Definition listen_a (addr : string) : gerr + string := inr "10.0.0.1:80".
Definition user_server : Server nat := NewServer "user" 60 [ServerWithRegistry 0%nat; ServerWithWeight 10; ServerWithGroup "A"].
Definition two_registries : world mem := (exec_all [ONew; ONew; ORegister 1 user_b] empty_world).1.
Definition user_started : Server nat * world mem * res gerr string := Start_register listen_a user_server ":80" two_registries.
Definition later : world mem := (exec_all [ORegister 1 user2_c; OUnRegister 1 user_b; OExpire 1] user_started.1.2).1.
Lemma discovery_witness : ∃ addrs,
  resolve (mkResolver "user" 1%nat 60 false) later (inr []) = Some (later, inr addrs) ∧
  mkResAddr "10.0.0.1:80" (mkAddr (Some 10) (Some "A")) ∈ addrs.
Proof.
  destruct (discovery (view := m_keys) (granted := mem_granted) (json_ok := text_ok) listen_a user_server user_started.1.1 ":80" "10.0.0.1:80" 0
    [ONew; ONew; ORegister 1 user_b] [ORegister 1 user2_c; OUnRegister 1 user_b; OExpire 1] empty_world user_started.1.2
    (mkResolver "user" 1%nat 60 false) (inr [])) as (addrs & Ha & Hr & _).
  - reflexivity.
  - reflexivity.
  - repeat constructor; apply text_ok_dec; reflexivity.
  - reflexivity.
  - reflexivity.
  - apply text_ok_dec; reflexivity.
  - vm_compute; reflexivity.
  - repeat constructor; apply text_ok_dec; reflexivity.
  - repeat constructor; discriminate.
  - reflexivity.
  - vm_compute; by eexists.
  - exists addrs. split; [exact Hr|exact Ha].
Defined.

(** Listing [user] also lists the instances of [user2]. *)
Example user_lists_user2 :
  (reg_ListServices 0%nat "user" [WithPrefix] (exec_all [ONew; ORegister 0 user2_c] empty_world).1).2 = Ok [user2_c].
Proof. vm_compute. reflexivity. Qed.
(** A registration that fails leaves the listener open and the server not serving. *)
Example failed_start_keeps_listener :
  let '(s, _, o) := Start (W := world mem) listen_a (λ _ w, (w, None)) (NewServer "user" 60 [ServerWithRegistry 0%nat]) ":80"
                      (mkWorld (mkMem ∅ 0) [mkReg 3 []] [] []) in
  (s_listener s, o) = (Some "10.0.0.1:80", Err "requested lease not found").
Proof. vm_compute. reflexivity. Qed.
(** [l[i]] for a JavaScript number [i]: [undefined] out of range. *)
Definition index {A} (l : list A) (i : Z) : option A :=
  if decide (0 <= i) then l !! Z.to_nat i else None.

(** ** The rule *)

(** [options[0] || "always"]: the empty string is the one falsy option the
    type has. *)
Definition config_or_default (o : option Config) : Config :=
  match o with
  | None => ConfigString "always"
  | Some (ConfigString "") => ConfigString "always"
  | Some c => c
  end.

Definition generateMode (config : Config) : Mode :=
  match config with
  | ConfigString s => {| mode_before := s; mode_after := s |}
  | ConfigObject b a => {| mode_before := b; mode_after := a |}
  end.

(** [value === "use strict"] *)
Definition value_is (v : LiteralValue) (s : string) : bool :=
  match v with
  | LString s' => bool_decide (s' = s)
  | _ => false
  end.

Definition isNodeUseStrictDirective (node : option Statement) : Completion bool :=
  match node with
  | None => Throw TypeError
  | Some node =>
      match type node with
      | ExpressionStatement (Literal value) => Normal (value_is value "use strict")
      | ExpressionStatement OtherExpression => Normal false
      | OtherStatement => Normal false
      end
  end.

Definition getUseStrictDirective (body : list Statement) : Completion (option Statement) :=
  let firstStatement := index body 0 in
  match isNodeUseStrictDirective firstStatement with
  | Normal true => Normal firstStatement
  | Normal false => Normal None
  | Throw e => Throw e
  end.

Definition hasNewlineBefore (node : Statement) (comments : list Comment) : Completion bool :=
  match index comments (Z.of_nat (length comments) - 1) with
  | None => Throw TypeError
  | Some comment =>
      Normal (bool_decide (line (start (loc node)) - line (end_ (loc comment)) >= 2))
  end.

Section Rule.

(** The variables of [create] the helpers close over. *)
Variable sourceCode : SourceCode.
Variable mode : Mode.

Definition hasNewlineAfter (node : Statement) : Completion bool :=
  let trailingComments := trailing (getComments sourceCode node) in
  let tokenAfter :=
    if bool_decide (length trailingComments ≠ 0%nat)
    then index trailingComments 0
    else getTokenAfter sourceCode node in
  match tokenAfter with
  | None => Throw TypeError
  | Some tokenAfter =>
      Normal (bool_decide (line (start (loc tokenAfter)) - line (end_ (loc node)) >= 2))
  end.

Definition reportError (node : Statement) (location : string) (expected : bool) : Rule unit :=
  report {|
    node := node;
    message := "{{expected}} newline {{location}} 'use strict' directive.";
    data := {| expected := if expected then "Expected" else "Unexpected";
               location := location |}
  |}.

☆ ☆ ☆ ☆ ☆

TASK OBJECTIVE:
Each line of the data that holds "later" should be reported.

EXPECTED ANSWER:
Definition later : world mem := (exec_all [ORegister 1 user2_c; OUnRegister 1 user_b; OExpire 1] user_started.1.2).1.
  resolve (mkResolver "user" 1%nat 60 false) later (inr []) = Some (later, inr addrs) ∧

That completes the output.